UNIFY: Unified Index for Range Filtered Approximate Nearest Neighbors Search

This paper presents an efficient and scalable framework for Range Filtered Approximate Nearest Neighbors Search (RF-ANNS) over high-dimensional vectors associated with attribute values. Given a query vector $q$ and a range $[l, h]$, RF-ANNS aims to find the approximate $k$ nearest neighbors of $q$ among data whose attribute values fall within $[l, h]$. Existing methods including pre-, post-, and hybrid filtering strategies that perform attribute range filtering before, after, or during the ANNS process, all suffer from significant performance degradation when query ranges shift. Though building dedicated indexes for each strategy and selecting the best one based on the query range can address this problem, it leads to index consistency and maintenance issues. Our framework, called UNIFY, constructs a unified Proximity Graph-based (PG-based) index that seamlessly supports all three strategies. In UNIFY, we introduce SIG, a novel Segmented Inclusive Graph, which segments the dataset by attribute values. It ensures the PG of objects from any segment combinations is a sub-graph of SIG, thereby enabling efficient hybrid filtering by reconstructing and searching a PG from relevant segments. Moreover, we present Hierarchical Segmented Inclusive Graph (HSIG), a variant of SIG which incorporates a hierarchical structure inspired by HNSW to achieve logarithmic hybrid filtering complexity. We also implement pre- and post-filtering for HSIG by fusing skip list connections and compressed HNSW edges into the hierarchical graph. Experimental results show that UNIFY delivers state-of-the-art RF-ANNS performance across small, mid, and large query ranges.
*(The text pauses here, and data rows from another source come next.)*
(* ===== verification/Chandra.v ===== *)
(** The Chandra mapper (src/mapping/chandra.cpp): layout HTML whose blocks carry
    a label and a box.  [ChandraBuilder] walks an element tree and calls the
    layout writer: inline runs, headings, lists, tables with rich cells, forms,
    pictures and captions; two entry points embed HTML in other formats.  The
    builder's methods call each other on smaller elements: each is a step over
    the calls it makes ([Walker]), tied by a fuel the height of the tree bounds.
    What is proved: no walk runs out of it, and every item it adds hangs from
    the page. *)
From S2P Require Import Prelude Numbers Double Proto ImageCrop Builder OtslGrid Tree.
From S2P Require Import MarkupTree LayoutText Layout LayoutGrows MarkdownInline.

(** * Elements and texts *)

Definition kBlockTags : list bytes := lit <$>
  ["div"; "p"; "h1"; "h2"; "h3"; "h4"; "h5"; "h6"; "table"; "ul"; "ol"; "li"; "pre"; "figure"; "form";
   "caption"; "figcaption"; "hr"]%string.
Definition is_block (node : MarkupNode) : bool := negb (is_text node) && contains kBlockTags (nd_tag node).
Definition is_heading_tag (tag : bytes) : bool :=
  match tag with
  | [h; d] => (h =c "h"%char) && in_range 49 54 d
  | _ => false
  end.

(** The elements below a node, in document order, and a test on them. *)
Fixpoint descendants (node : MarkupNode) : list MarkupNode :=
  match node with
  | mk_MarkupNode _ _ _ children =>
      foldr (λ child out, if is_text child then out else child :: descendants child ++ out) [] children
  end.
Fixpoint any_descendant (pred : MarkupNode → bool) (node : MarkupNode) : bool :=
  match node with
  | mk_MarkupNode _ _ _ children =>
      foldr (λ child found, (negb (is_text child) && (pred child || any_descendant pred child)) || found)
        false children
  end.

Definition layout_label_of (name : bytes) : option DocItemLabel :=
  if name =b lit "Title" then Some DOC_ITEM_LABEL_TITLE
  else if name =b lit "Section-Header" then Some DOC_ITEM_LABEL_SECTION_HEADER
  else if name =b lit "Caption" then Some DOC_ITEM_LABEL_CAPTION
  else if name =b lit "Footnote" then Some DOC_ITEM_LABEL_FOOTNOTE
  else if name =b lit "Page-Header" then Some DOC_ITEM_LABEL_PAGE_HEADER
  else if name =b lit "Page-Footer" then Some DOC_ITEM_LABEL_PAGE_FOOTER
  else if name =b lit "Equation-Block" then Some DOC_ITEM_LABEL_FORMULA
  else if name =b lit "Code-Block" then Some DOC_ITEM_LABEL_CODE
  else if name =b lit "Bibliography" then Some DOC_ITEM_LABEL_REFERENCE
  else None.

Definition python_space (c : ascii) : bool :=
  (c =c " "%char) || (c =c c_tab) || (c =c c_nl) || (c =c c_cr) || (c =c c_ff) || (c =c c_vt).
Definition strip_chars (text : bytes) (chars : ascii → bool) : bytes := rstrip chars (lstrip chars text).
Definition py_strip (text : bytes) : bytes := strip_chars text python_space.
Definition has_alnum (text : bytes) : bool := existsb (λ c, isalnum c || (128 <=? Prelude.code c)) text.

(** Every run of white space becomes one space; [space]: one is pending. *)
Fixpoint collapse_runs_from (space : bool) (text : bytes) : bytes :=
  match text with
  | [] => if space then [" "%char] else []
  | c :: text =>
      if python_space c then collapse_runs_from true text
      else (if space then [" "%char] else []) ++ c :: collapse_runs_from false text
  end.
Definition collapse_runs (text : bytes) : bytes := collapse_runs_from false text.

Definition py_float (piece : bytes) : option double :=
  let piece := match piece with "+"%char :: piece => piece | _ => piece end in
  match from_chars_general piece with Some (value, []) => Some value | _ => None end.

(** * Inline runs *)

Record Run := mk_Run {
  rn_text : bytes;
  rn_label : DocItemLabel;
  rn_formatting : Formatting;
  rn_hyperlink : bytes }.
Definition set_rn_text (text : bytes) (run : Run) : Run :=
  mk_Run text (rn_label run) (rn_formatting run) (rn_hyperlink run).
(** A message serializes to nothing when every field has its default. *)
Definition plain_formatting (run : Run) : bool := bool_decide (rn_formatting run = Formatting_empty).
Definition plain (run : Run) : bool :=
  bool_decide (rn_label run = DOC_ITEM_LABEL_TEXT) && plain_formatting run && (rn_hyperlink run =b []).
Definition same_style (run other : Run) : bool :=
  bool_decide (rn_formatting run = rn_formatting other) && (rn_hyperlink run =b rn_hyperlink other).

(** The formatting an element gives the runs below it. *)
Definition formatting_of (tag : bytes) (f : Formatting) : Formatting :=
  let 'mk_Formatting bold italic underline strikethrough script := f in
  if (tag =b lit "b") || (tag =b lit "strong") then mk_Formatting true italic underline strikethrough script
  else if (tag =b lit "i") || (tag =b lit "em") then mk_Formatting bold true underline strikethrough script
  else if tag =b lit "u" then mk_Formatting bold italic true strikethrough script
  else if (tag =b lit "del") || (tag =b lit "s") then mk_Formatting bold italic underline true script
  else if tag =b lit "sup" then mk_Formatting bold italic underline strikethrough SCRIPT_SUPER
  else if tag =b lit "sub" then mk_Formatting bold italic underline strikethrough SCRIPT_SUB
  else f.
Definition input_run (node : MarkupNode) (formatting : Formatting) (hyperlink : bytes) : list Run :=
  let kind := tolower <$> attr node (lit "type") (lit "text") in
  if kind =b lit "hidden" then [] else
  let box := (kind =b lit "checkbox") || (kind =b lit "radio") in
  [mk_Run (if box then [] else html_text node)
     (if box then if has_attr node (lit "checked") then DOC_ITEM_LABEL_CHECKBOX_SELECTED
                  else DOC_ITEM_LABEL_CHECKBOX_UNSELECTED
      else DOC_ITEM_LABEL_FIELD_VALUE) formatting hyperlink].
(** [skip_chem]: the picture being walked has its one molecule already. *)
Fixpoint inline_runs (skip_chem : bool) (node : MarkupNode) (inherited : Formatting) (inherited_link : bytes)
  : list Run :=
  match node with
  | mk_MarkupNode tag text _ children =>
      if tag =b [] then [mk_Run (collapse_runs text) DOC_ITEM_LABEL_TEXT inherited inherited_link] else
      let formatting := formatting_of tag inherited in
      let href := attr node (lit "href") [] in
      let hyperlink := if (tag =b lit "a") && negb (href =b []) then href else inherited_link in
      if tag =b lit "input" then input_run node formatting hyperlink
      else if (tag =b lit "math") || (tag =b lit "code") then
        [mk_Run (py_strip (html_text node))
           (if tag =b lit "math" then DOC_ITEM_LABEL_FORMULA else DOC_ITEM_LABEL_CODE) formatting hyperlink]
      else if tag =b lit "br" then [mk_Run [c_nl] DOC_ITEM_LABEL_TEXT formatting hyperlink]
      else if (tag =b lit "script") || (tag =b lit "style") || (tag =b lit "head") || (skip_chem && (tag =b lit "chem"))
      then []
      else foldr (λ child out, inline_runs skip_chem child formatting hyperlink ++ out) [] children
  end.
翻译：本文提出了一种高效且可扩展的框架，用于对具有属性值的高维向量进行范围过滤近似最近邻搜索。给定查询向量 $q$ 和范围 $[l, h]$，RF-ANNS 的目标是在属性值落在 $[l, h]$ 范围内的数据中，找到 $q$ 的近似 $k$ 个最近邻。现有方法包括在 ANNS 过程之前、之后或期间执行属性范围过滤的前过滤、后过滤及混合过滤策略，这些方法在查询范围变化时均会遭受显著的性能下降。虽然为每种策略构建专用索引并根据查询范围选择最佳索引可以解决此问题，但这会导致索引一致性和维护问题。我们提出的框架 UNIFY 构建了一个统一的基于邻近图的索引，该索引无缝支持所有三种策略。在 UNIFY 中，我们引入了 SIG，一种新颖的分段包容图，它按属性值对数据集进行分段。它确保来自任何分段组合的对象的 PG 都是 SIG 的子图，从而能够通过从相关分段重建并搜索 PG 来实现高效的混合过滤。此外，我们提出了分层分段包容图，它是 SIG 的一种变体，其结合了受 HNSW 启发的层次结构，以实现对数级的混合过滤复杂度。我们还通过将跳表连接和压缩的 HNSW 边融合到分层图中，为 HSIG 实现了前过滤和后过滤。实验结果表明，UNIFY 在小、中、大查询范围内均能提供最先进的 RF-ANNS 性能。